Well, as they say, truth is stranger than fiction. The subject of early Christianity's Jewishness has been avoided by most scholars because of a long-standing prejudice in the theological world. But a change of sorts is under way, and it is causing a reevaluation of some underlying approaches to traditional Christianity. If understood in their totality, the implications are profound.
Recognizing that the context of Jesus' life was within the Israelite religion of the Hebrew Scriptures, Roman Catholic theologian John Pawlikowski notes that some biblical scholars "share the conviction that Jesus must be returned to his essentially Jewish context if the Church is to understand his message properly."
More pointedly he writes: "It is now becoming increasingly apparent to biblical scholars that the lack of a deep immersion into the spirit and content of the Hebrew Scriptures leaves the contemporary Christian with a truncated version of Jesus' message. In effect, what remains is an emasculated version of biblical spirituality."
The Hebrew Scriptures comprise what we call the Old Testament, and we favor the "New Testament" over the "Old" by this nomenclature. More accurate and less misleading would be to call these two divinely inspired portions of the Bible the Hebrew Scriptures and the Apostolic Writings. Then we might better understand what the early Church knew and that its teachings and practice were firmly rooted in the only Bible they had for much of the first century, the Old Testament.

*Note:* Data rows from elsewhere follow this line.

(* ===== verification/Telemetry.v ===== *)
(** * Telemetry ([lib/sentry.ts], [lib/analytics.ts], [components/shared/posthog-pageview.tsx])

    What leaves the browser for the error tracker and for product analytics:
    the filter of breadcrumbs, the typed analytics calls with their guards,
    and the page views. The two clients are libraries; what is modelled is
    what they are given. *)
From S2P Require Import Prelude JsObject JsNum JsString JsValue.

(** ** The error tracker *)

Record breadcrumb := mkCrumb {
  b_message : option string;
  b_category : option string;
  b_data : list (string * jsval)      (** [data], [level], [timestamp], ... *)
}.

Record sentry_event := mkEvent {
  ev_breadcrumbs : option (list breadcrumb);
  ev_rest : list (string * jsval)     (** [extra], [contexts], [exception], ... *)
}.

Definition BLOCKED_PATTERNS : list string := ["alert"; "case"; "reasoning"; "tenant"; "customer"].

(** [/pattern/i.test(s)] for a pattern of small ASCII letters. *)
Definition pattern_test (pattern s : string) : bool := includes pattern (to_lower s).

Definition blocked (b : breadcrumb) : bool :=
  existsb (λ p, pattern_test p (default EmptyString (b_message b))
                || pattern_test p (default EmptyString (b_category b))) BLOCKED_PATTERNS.

Definition beforeSend (e : sentry_event) : sentry_event :=
  match ev_breadcrumbs e with
  | Some bs => mkEvent (Some (List.filter (λ b, negb (blocked b)) bs)) (ev_rest e)
  | None => e
  end.

(** [initSentry] installs the filter, when the DSN is not empty. *)
Definition initSentry (dsn : option string) : option (sentry_event → sentry_event) :=
  if String.eqb (default EmptyString dsn) EmptyString then None else Some beforeSend.

(** ** Analytics *)

Inductive prop_value := PvStr (s : string) | PvNum (x : num) | PvBool (b : bool).

Inductive posthog_call :=
| Capture (event : string) (props : option (list (string * prop_value)))
| Identify (userId : string) (props : list (string * prop_value)).

Record ph_env := mkPh {
  ph_browser : bool;                 (** [typeof window !== 'undefined'] *)
  ph_key : option string             (** [NEXT_PUBLIC_POSTHOG_KEY] *)
}.

Definition ph_on (env : ph_env) : bool := ph_browser env && negb (String.eqb (default EmptyString (ph_key env)) EmptyString).

Definition capture (env : ph_env) (event : string) (props : option (list (string * prop_value))) : list posthog_call :=
  if ph_on env then [Capture event props] else [].

Inductive marketing_demo := DemoVerify | DemoGuards | DemoDeploy | DemoTry.
Definition marketing_demo_str (d : marketing_demo) : string :=
  match d with DemoVerify => "verify" | DemoGuards => "guards" | DemoDeploy => "deploy" | DemoTry => "try" end.

(** The methods of [analytics], with their arguments. *)
Inductive analytics_call :=
| case_opened | verdict_overridden | verdict_approved | query_run | command_palette_used
| user_signed_in (userId : string)
| login_failed (reason : string)
| simulation_run (scenario_id verdict execution_path : string) (latency_ms : num) (escalated : bool)
| batch_simulation_run (scenario_id : string) (n p95_ms p99_ms errors : num)
| hunt_query_run
| marketing_cta_clicked (cta : string)
| marketing_quickstart_copied (step : string)
| marketing_demo_step (demo : marketing_demo) (step : string).

Definition analytics (env : ph_env) (c : analytics_call) : list posthog_call :=
  match c with
  | case_opened => capture env "case_opened" None
  | verdict_overridden => capture env "verdict_overridden" None
  | verdict_approved => capture env "verdict_approved" None
  | query_run => capture env "query_run" None
  | command_palette_used => capture env "command_palette_used" None
  | user_signed_in userId =>
      if ph_on env then Identify userId [("role", PvStr "analyst")] :: capture env "user_signed_in" None else []
  | login_failed reason => capture env "login_failed" (Some [("reason", PvStr reason)])
  | simulation_run sid v path ms esc =>
      capture env "simulation_run" (Some [("scenario_id", PvStr sid); ("verdict", PvStr v); ("execution_path", PvStr path);
                                          ("latency_ms", PvNum ms); ("escalated", PvBool esc)])
  | batch_simulation_run sid n p95 p99 errors =>
      capture env "batch_simulation_run" (Some [("scenario_id", PvStr sid); ("n", PvNum n); ("p95_ms", PvNum p95);
                                                ("p99_ms", PvNum p99); ("errors", PvNum errors)])
  | hunt_query_run => capture env "hunt_query_run" None
  | marketing_cta_clicked cta => capture env "marketing_cta_clicked" (Some [("cta", PvStr cta)])
  | marketing_quickstart_copied step => capture env "marketing_quickstart_copied" (Some [("step", PvStr step)])
  | marketing_demo_step demo step =>
      capture env "marketing_demo_step" (Some [("demo", PvStr (marketing_demo_str demo)); ("step", PvStr step)])
  end.

(** ** Page views: the effect of [PostHogPageviewInner] *)

Definition pageview (env : ph_env) (origin : string) (pathname search : option string) : list posthog_call :=
  if String.eqb (default EmptyString (ph_key env)) EmptyString then []
  else match pathname with
       | None | Some EmptyString => []
       | Some p =>
           let url := (origin ++ p)%string in
           let q := default EmptyString search in
           [Capture "$pageview" (Some [("$current_url",
              PvStr (if String.eqb q EmptyString then url else (url ++ "?" ++ q)%string))])]
       end.

(** ** Facts *)

Lemma blocked_spec (b : breadcrumb) :
  blocked b = false ↔
  ∀ p m, p ∈ BLOCKED_PATTERNS → b_message b = Some m ∨ b_category b = Some m → pattern_test p m = false.
Proof.
  unfold blocked. rewrite <- not_true_iff_false, existsb_exists. split.
  - intros N p m Hp Hm. apply not_true_iff_false. intros T. apply N. exists p.
    rewrite <- list_elem_of_In. split; [exact Hp |].
    destruct Hm as [-> | ->]; simpl; rewrite T, ?orb_true_r; reflexivity.
  - intros A (p & Hp & T). rewrite <- list_elem_of_In in Hp. apply orb_true_iff in T.
    assert (pattern_test p EmptyString = false) as E0
      by (clear -Hp; unfold BLOCKED_PATTERNS in Hp; repeat (apply elem_of_cons in Hp as [-> | Hp]; [reflexivity |]);
          apply elem_of_nil in Hp; contradiction).
    destruct T as [T | T].
    + destruct (b_message b) as [m |]; simpl in T; [| congruence]. rewrite (A p m Hp) in T; [discriminate | tauto].
    + destruct (b_category b) as [m |]; simpl in T; [| congruence]. rewrite (A p m Hp) in T; [discriminate | tauto].
Qed.

(** What is sent: the breadcrumbs without a blocked word in their message or
    category, in their order and unchanged; nothing is added; everything else
    of the event, and the data of the breadcrumbs, is sent as it was. *)
Theorem beforeSend_scrubs (e : sentry_event) :
  ev_rest (beforeSend e) = ev_rest e ∧
  (ev_breadcrumbs e = None → beforeSend e = e) ∧
  (∀ bs, ev_breadcrumbs e = Some bs →
     ∃ bs', ev_breadcrumbs (beforeSend e) = Some bs' ∧ sublist bs' bs ∧
            (∀ b, b ∈ bs' ↔ b ∈ bs ∧ ∀ p m, p ∈ BLOCKED_PATTERNS → b_message b = Some m ∨ b_category b = Some m →
                                            pattern_test p m = false)) ∧
  beforeSend (beforeSend e) = beforeSend e.
Proof.
  assert (∀ l, List.filter (λ b, negb (blocked b)) (List.filter (λ b, negb (blocked b)) l)
               = List.filter (λ b, negb (blocked b)) l) as Idem.
  { induction l as [| b l IH]; [reflexivity |]. simpl. destruct (blocked b) eqn:B; simpl; rewrite ?B; simpl; congruence. }
  destruct e as [[bs |] rest]; unfold beforeSend; simpl.
  - split; [reflexivity |]. split; [discriminate |]. split; [| rewrite Idem; reflexivity].
    intros ? [= <-]. eexists. split; [reflexivity |]. split.
    + clear. induction bs as [| b bs IH]; [constructor |]. simpl. destruct (blocked b); constructor; exact IH.
    + intros b. rewrite !list_elem_of_In, filter_In, negb_true_iff, blocked_spec. reflexivity.
  - repeat split; try discriminate. 
Qed.

(** Outside the browser or without a key nothing is captured, whichever
    function is called; otherwise one event is captured, under the name of
    the function, and only a sign-in identifies a person. *)
Theorem analytics_guarded (env : ph_env) (c : analytics_call) :
  if ph_on env
  then ∃ ev props, (analytics env c = [Capture ev props] ∨
                    ∃ u, c = user_signed_in u ∧ analytics env c = [Identify u [("role", PvStr "analyst")]; Capture ev props])
  else analytics env c = [].
Proof.
  destruct (ph_on env) eqn:On.
  - destruct c; simpl; unfold capture; rewrite On; do 2 eexists; first [left; reflexivity | right; eexists; split; reflexivity].
  - destruct c; simpl; unfold capture; rewrite On; reflexivity.
Qed.

(** A word is found whatever its case, and inside another word. *)
Example scrub_case :
  map (λ m, blocked (mkCrumb (Some m) None [])) ["Alert ALT-1 opened"; "TENANT acme"; "showcase"; "GET /api/health"]
  = [true; true; true; false].
Proof. vm_compute. reflexivity. Qed.

(** The data of a breadcrumb is not looked at. *)
Example scrub_data :
  let b := mkCrumb (Some "fetch") (Some "xhr") [("tenant_id", JStr "acme")] in
  beforeSend (mkEvent (Some [b]) []) = mkEvent (Some [b]) [].
Proof. vm_compute. reflexivity. Qed.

In practical application, this meant that those first Christians observed what many today would say are Jewish customs, such as the Passover. It is eye-opening to read the accounts of Jesus' last days with this Jewish background in mind. On the night preceding His crucifixion, Jesus sat with His disciples for the Passover meal, annually eaten by the Israelite peoples for centuries after the Exodus from Egypt.
Jesus was an Israelite, of the tribe of Judah. He was also God in the flesh. That night He took bread and wine and introduced new symbols for an ancient memorial, infusing it with fresh significance. He was soon to become the Savior of humanity by His sacrificial death in our stead. He was the Passover Lamb of God.
That evening He also performed the seemingly menial task of washing His disciples' feet. Today some follow His example by once a year on the Passover washing other's feet, symbolic of their desire to humbly serve. They also take bread and wine in memory of the ultimate sacrifice of the Son of God. One teacher of theology told me a few years ago that some friends had recently begun the practice of foot-washing, and she considered them better Christians for doing so.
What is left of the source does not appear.